Skull Base Chordoma: Results and Outcomes of Minimally Invasive Approaches in a Single Institution

Waleed M. Abuzeid ¹(presenter), Nadeem Akbar ¹, Stephen E. Sullivan ¹, Lawrence J. Marentette ¹, Erin L. McKean ¹

¹Ann Arbor, USA

Objectives: The purpose of this study is to provide analysis of early outcomes of patients with skull base chordoma treated with a minimally invasive surgical approach.

Methods: A retrospective cohort analysis was performed based on consecutive patients presenting with chordoma to a tertiary care academic medical center from 2009 to 2011.

Results: Seven patients were included with a median follow-up time of 12 months (range, 2–27 months). The mean age at diagnosis was 56 years (range, 40–76 yrs). Facial pain and/or headache were presenting symptoms in six patients (86%). Preoperative cranial nerve palsies were seen in four patients (57%). The tumor epicenter was the sellar/suprasellar region in two patients (29%) and clivus in five patients (71%), with intradural extension noted in four patients (57%).
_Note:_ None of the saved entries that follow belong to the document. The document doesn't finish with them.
Lemma bubble_loop_spec fuel n a0 st e0 :
  n <= len a0 -> (1 <= fuel)%nat -> n < Z.of_nat fuel ->
  sorted_on a0 n (len a0) -> split_at a0 n ->
  returns (bubble_loop K fuel n) (mkWorld a0 st e0) (fun _ w =>
    arr w ≡ₚ a0 /\ sorted_on (arr w) 0 (len a0)).
Proof.
  revert n a0 st e0. induction fuel as [|fuel IH]; intros n a0 st e0 Hn Hf1 Hf P1 P2.
  { lia. }
  cbn [bubble_loop]. apply returns_bind.
  eapply returns_conseq; [now apply bubble_pass_spec|].
  intros sw [a s e] (Hp & H1 & H2 & Hfalse & Htrue). cbn [arr] in *.
  pose proof (perm_len _ _ Hp) as Hl.
  destruct sw.
  - specialize (Htrue eq_refl).
    eapply returns_conseq.
    + apply IH; rewrite ?Hl; try done; lia.
    + intros _ w' [Hp' Hs']. rewrite Hl in Hs'. split; [|done].
      now rewrite Hp'.
  - apply returns_ret. auto.
Qed.

Lemma bubbleSortFunc_sorts w :
  returns (bubbleSortFunc K) w (fun _ w' =>
    arr w' ≡ₚ arr w /\ Sorted Z.le (arr w')).
Proof.
  destruct w as [a s e]. unfold bubbleSortFunc. wp.
  eapply returns_conseq.
  - apply bubble_loop_spec; try lia.
    + intros i j Hi0 Hi Hij Hj. lia.
    + intros k m Hk Hm. lia.
  - intros _ w' [Hp Hs]. split; [done|].
    apply sorted_on_Sorted. now rewrite (perm_len _ _ Hp).
Qed.

End Bubble.

(** ** Step functions touch the environment only through [update] *)

Section Confinement.

Context {Host : Type} (K : Collaborators Host).
Implicit Types (w : World Host) (e : Env Host).

Lemma reach_refl w : reach K w w.
Proof. apply rtc_refl. Qed.

Lemma reach_trans w1 w2 w3 : reach K w1 w2 -> reach K w2 w3 -> reach K w1 w3.
Proof. apply rtc_trans. Qed.

Lemma reach_engine w a s : reach K w (mkWorld a s (env w)).
Proof. apply rtc_once. constructor. Qed.

Lemma reach_emit w h d : reach K w (update K h d w).
Proof. apply rtc_once. constructor. Qed.

Lemma reach_draw w : reach K w (with_env drawn w).
Proof. apply rtc_once. constructor. Qed.

Lemma confined_ret {A} (x : A) : confined K (ret x).
Proof. intros w. apply reach_refl. Qed.

Lemma confined_throw {A} ex : confined K (throw (A := A) ex).
Proof. intros w. apply reach_refl. Qed.

Lemma confined_off_model {A} : confined K (off_model (A := A)).
Proof. now intros w. Qed.

Lemma confined_bind {A B} (m : M Host A) (k : A -> M Host B) :
  confined K m -> (forall x, confined K (k x)) -> confined K (bind m k).
Proof.
  intros Hm Hk w. unfold bind. specialize (Hm w).
  destruct (m w) as [x w'|ex w'| |]; try done.
  specialize (Hk x w'). destruct (k x w'); try done;
    eapply reach_trans; eauto.
Qed.

Lemma confined_try_catch {A} (m : M Host A) (h : JsThrown -> M Host A) :
  confined K m -> (forall ex, confined K (h ex)) -> confined K (try_catch m h).
Proof.
  intros Hm Hh w. unfold try_catch. specialize (Hm w).
  destruct (m w) as [x w'|ex w'| |]; try done.
  specialize (Hh ex w'). destruct (h ex w'); try done;
    eapply reach_trans; eauto.
Qed.

Lemma confined_rd i : confined K (rd i).
Proof. intros w. unfold rd. destruct (in_rangeb _ _); [apply reach_refl|done]. Qed.

Lemma confined_wr i v : confined K (wr i v).
Proof.
  intros w. unfold wr. destruct (in_rangeb _ _); [|done].
  apply reach_engine.
Qed.

Lemma confined_arr_length : confined K arr_length.
Proof. intros w. apply reach_refl. Qed.

Lemma confined_incr_comparisons : confined K incr_comparisons.
Proof. intros w. apply reach_engine. Qed.

Lemma confined_incr_swaps : confined K incr_swaps.
Proof. intros w. apply reach_engine. Qed.

Lemma confined_add_writes k : confined K (add_writes k).
Proof. intros w. apply reach_engine. Qed.

Lemma confined_update_fn h d : confined K (update_fn K h d).
Proof. intros w. apply reach_emit. Qed.

Lemma confined_emit h : confined K (emit K h).
Proof. apply confined_update_fn. Qed.

Lemma confined_random_below b : confined K (random_below K b).
Proof. intros w. apply reach_draw. Qed.

Lemma confined_swap_cells i j : confined K (swap_cells i j).
Proof.
  unfold swap_cells.
  repeat (apply confined_bind; [|intros ?]);
    auto using confined_rd, confined_wr.
Qed.

Lemma confined_for_up {St} n i (body : Z -> St -> M Host St) s :
  (forall k s, confined K (body k s)) -> confined K (for_up n i body s).
Proof.
  intros Hb. revert i s. induction n as [|n IH]; intros i s; cbn [for_up].
  - apply confined_ret.
  - apply confined_bind; auto.
Qed.

Lemma confined_for_range {St} lo hi (body : Z -> St -> M Host St) s :
  (forall k s, confined K (body k s)) -> confined K (for_range lo hi body s).
Proof. apply confined_for_up. Qed.

Lemma confined_for_down {St} n i (body : Z -> St -> M Host St) s :
  (forall k s, confined K (body k s)) -> confined K (for_down n i body s).
Proof.
  intros Hb. revert i s. induction n as [|n IH]; intros i s; cbn [for_down].
  - apply confined_ret.
  - apply confined_bind; auto.
Qed.

Lemma confined_for_range_down {St} hi lo (body : Z -> St -> M Host St) s :
  (forall k s, confined K (body k s)) ->
  confined K (for_range_down hi lo body s).
Proof. apply confined_for_down. Qed.

Lemma confined_while_loop {St} fuel (cond : St -> M Host bool)
    (body : St -> M Host St) s :
  (forall s, confined K (cond s)) -> (forall s, confined K (body s)) ->
  confined K (while_loop fuel cond body s).
Proof.
  intros Hc Hb. revert s. induction fuel as [|fuel IH]; intros s.
  - now intros w.
  - cbn [while_loop]. apply confined_bind; [auto|].
    intros [|]; [|apply confined_ret]. apply confined_bind; auto.
Qed.

End Confinement.

Ltac confine :=
  repeat
    lazymatch goal with
    | |- forall _, _ => intros ?
    | |- confined _ (bind _ _) => apply confined_bind
    | |- confined _ (ret _) => apply confined_ret
    | |- confined _ (throw _) => apply confined_throw
    | |- confined _ off_model => apply confined_off_model
    | |- confined _ (rd _) => apply confined_rd
    | |- confined _ (wr _ _) => apply confined_wr
    | |- confined _ arr_length => apply confined_arr_length
    | |- confined _ incr_comparisons => apply confined_incr_comparisons
    | |- confined _ incr_swaps => apply confined_incr_swaps
    | |- confined _ (add_writes _) => apply confined_add_writes
    | |- confined _ (emit _ _) => apply confined_emit
    | |- confined _ (update_fn _ _ _) => apply confined_update_fn
    | |- confined _ (random_below _ _) => apply confined_random_below
    | |- confined _ (swap_cells _ _) => apply confined_swap_cells
    | |- confined _ (for_range _ _ _ _) => apply confined_for_range
    | |- confined _ (for_range_down _ _ _ _) => apply confined_for_range_down
    | |- confined _ (while_loop _ _ _ _) => apply confined_while_loop
    | |- confined _ (try_catch _ _) => apply confined_try_catch
    | |- confined _ (if ?b then _ else _) => destruct b
    | |- confined _ (match ?x with _ => _ end) => destruct x
    | |- confined _ (fun w => Done _ w) => intros ?; apply reach_refl
    end.

Section VariantsConfined.

Context {Host : Type} (K : Collaborators Host).

Lemma confined_bubble_loop fuel n : confined K (bubble_loop K fuel n).
Proof.
  revert n. induction fuel as [|fuel IH]; intros n.
  - now intros w.
  - cbn [bubble_loop]. unfold bubble_pass. confine. apply IH.
Qed.

Lemma confined_bubbleSortFunc : confined K (bubbleSortFunc K).
Proof. unfold bubbleSortFunc. confine. apply confined_bubble_loop. Qed.

Lemma confined_selectionSortFunc : confined K (selectionSortFunc K).
Proof. unfold selectionSortFunc, selection_min. confine. Qed.

Lemma confined_insertionSortFunc : confined K (insertionSortFunc K).
Proof. unfold insertionSortFunc, insertion_shift. confine. Qed.

Lemma confined_quick_sort fuel low high : confined K (quick_sort K fuel low high).
Proof.
  revert low high. induction fuel as [|fuel IH]; intros low high.
  - now intros w.
  - cbn [quick_sort]. unfold quick_partition. confine; apply IH.
Qed.

Lemma confined_quickSortFunc : confined K (quickSortFunc K).
Proof. unfold quickSortFunc. confine. apply confined_quick_sort. Qed.

Lemma confined_merge_sort fuel l r : confined K (merge_sort K fuel l r).
Proof.
  revert l r. induction fuel as [|fuel IH]; intros l r.
  - now intros w.
  - cbn [merge_sort]. confine; try apply IH.
    unfold merge_merge, merge_slice, merge_drain. confine.
Qed.

Lemma confined_mergeSortFunc : confined K (mergeSortFunc K).
Proof. unfold mergeSortFunc. confine. apply confined_merge_sort. Qed.

Lemma confined_heap_heapify fuel size i : confined K (heap_heapify K fuel size i).
Proof.
  revert i. induction fuel as [|fuel IH]; intros i.
  - now intros w.
  - cbn [heap_heapify]. unfold heap_child. confine; apply IH.
Qed.

Lemma confined_heapSortFunc : confined K (heapSortFunc K).
Proof. unfold heapSortFunc. confine; apply confined_heap_heapify. Qed.

Lemma confined_radixSortFunc : confined K (radixSortFunc K).
Proof.
  unfold radixSortFunc, radix_getMax, radix_countingSort, radix_tally,
    radix_accumulate, radix_place, radix_copy, bump, fill, take_cell.
  confine.
Qed.

Lemma confined_bucketSortFunc : confined K (bucketSortFunc K).
Proof.
  unfold bucketSortFunc, bucket_distribute, bucket_gather, bucket_push.
  confine.
Qed.

Lemma confined_bogo_scan k i : confined K (bogo_scan k i).
Proof. revert i. induction k as [|k IH]; intros i; cbn [bogo_scan]; confine. apply IH. Qed.

Lemma confined_bogoSortFunc : confined K (bogoSortFunc K).
Proof.
  unfold bogoSortFunc. generalize (S (patience K)). intros f.
  induction f as [|f IH].
  - now intros w.
  - cbn [bogo_loop]. unfold bogo_isSorted, bogo_shuffle. confine.
    + apply confined_bogo_scan.
    + apply IH.
Qed.

End VariantsConfined.

(** ** What holds along a run *)

Section Invariants.

Context {Host : Type} (K : Collaborators Host).
Implicit Types (w : World Host) (e : Env Host).

Lemma pause_loop_fields ds e :
  clock (pause_loop ds e) = clock e + foldr Z.add 0 ds /\
  pausedTime (pause_loop ds e) = pausedTime e /\
  pauseStartTime (pause_loop ds e) = pauseStartTime e /\
  initial (pause_loop ds e) = initial e /\
  snaps (pause_loop ds e) = snaps e /\
  host (pause_loop ds e) = host e /\
  calls (pause_loop ds e) = calls e /\
  emits (pause_loop ds e) = emits e /\
  draws (pause_loop ds e) = draws e.
Proof.
  revert e. induction ds as [|d ds IH]; intros e; cbn [pause_loop foldr].
  - repeat split; lia.
  - destruct (IH (sleep d e)) as (-> & -> & -> & -> & -> & -> & -> & -> & ->).
    cbn. repeat split; lia.
Qed.

Lemma pause_step_fields p e :
  clock (pause_step p e) = clock e + pause_total p /\
  pausedTime (pause_step p e) = pausedTime e + pause_total p /\
  initial (pause_step p e) = initial e /\
  snaps (pause_step p e) = snaps e /\
  host (pause_step p e) = host e /\
  calls (pause_step p e) = calls e /\
  emits (pause_step p e) = emits e /\
  draws (pause_step p e) = draws e.
Proof.
  unfold pause_step, pause_total, now. destruct (paused p) as [ds|].
  - cbn zeta.
    cbn [clock pausedTime initial snaps host calls emits draws pauseStartTime].
    match goal with |- context [pause_loop ds ?e1] =>
      destruct (pause_loop_fields ds e1)
        as (H1 & H2 & H3 & H4 & H5 & H6 & H7 & H8 & H9)
    end.
    rewrite H1, H2, H3, H4, H5, H6, H7, H8, H9. cbn. repeat split; lia.
  - repeat split; lia.
Qed.

Lemma delay_step_fields p e :
  pausedTime (delay_step p e) = pausedTime e /\
  initial (delay_step p e) = initial e /\
  snaps (delay_step p e) = snaps e /\
  host (delay_step p e) = host e /\
  calls (delay_step p e) = calls e /\
  emits (delay_step p e) = emits e /\
  draws (delay_step p e) = draws e.
Proof. unfold delay_step. now destruct (0 <? delay p). Qed.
Six patients (86%) underwent an expanded endoscopic endonasal approach (EEA), and one patient underwent a transoral-transpalatal approach. Mean preoperative tumor volume based on MR imaging was 40.5 cc (range, 1.3–145 cc). Post-resection, the mean tumor volume was 5.8 cc (range, 0–15.8 cc), representing a mean volume reduction of 86% (range, 47–100%). Gross total resection was achieved in two patients (29%). Tumor volume reduction was most limited with the transoral-transpalatal approach.

Two patients (29%) required intraoperative placement of a lumbar drain. One patient with a suprasellar cisternal tumor developed a persistent CSF leak requiring CSF diversion and three revision endoscopic surgeries, complicated by pneumocephalus and meningitis. No other postoperative complications were observed.

Six patients (86%) received adjuvant proton or photon therapy. One patient refused adjuvant therapy and was the only patient to experience an early disease recurrence.

Conclusions: Tumor volume can be effectively and accurately calculated using MR imaging, and resection efficacy derived from these data. The EEA can safely be used to effectively resect skull base chordoma, including lesions with limited intradural extension. This surgical resection should be combined with adjuvant radiation. Long-term follow-up will be needed to determine disease-free survival.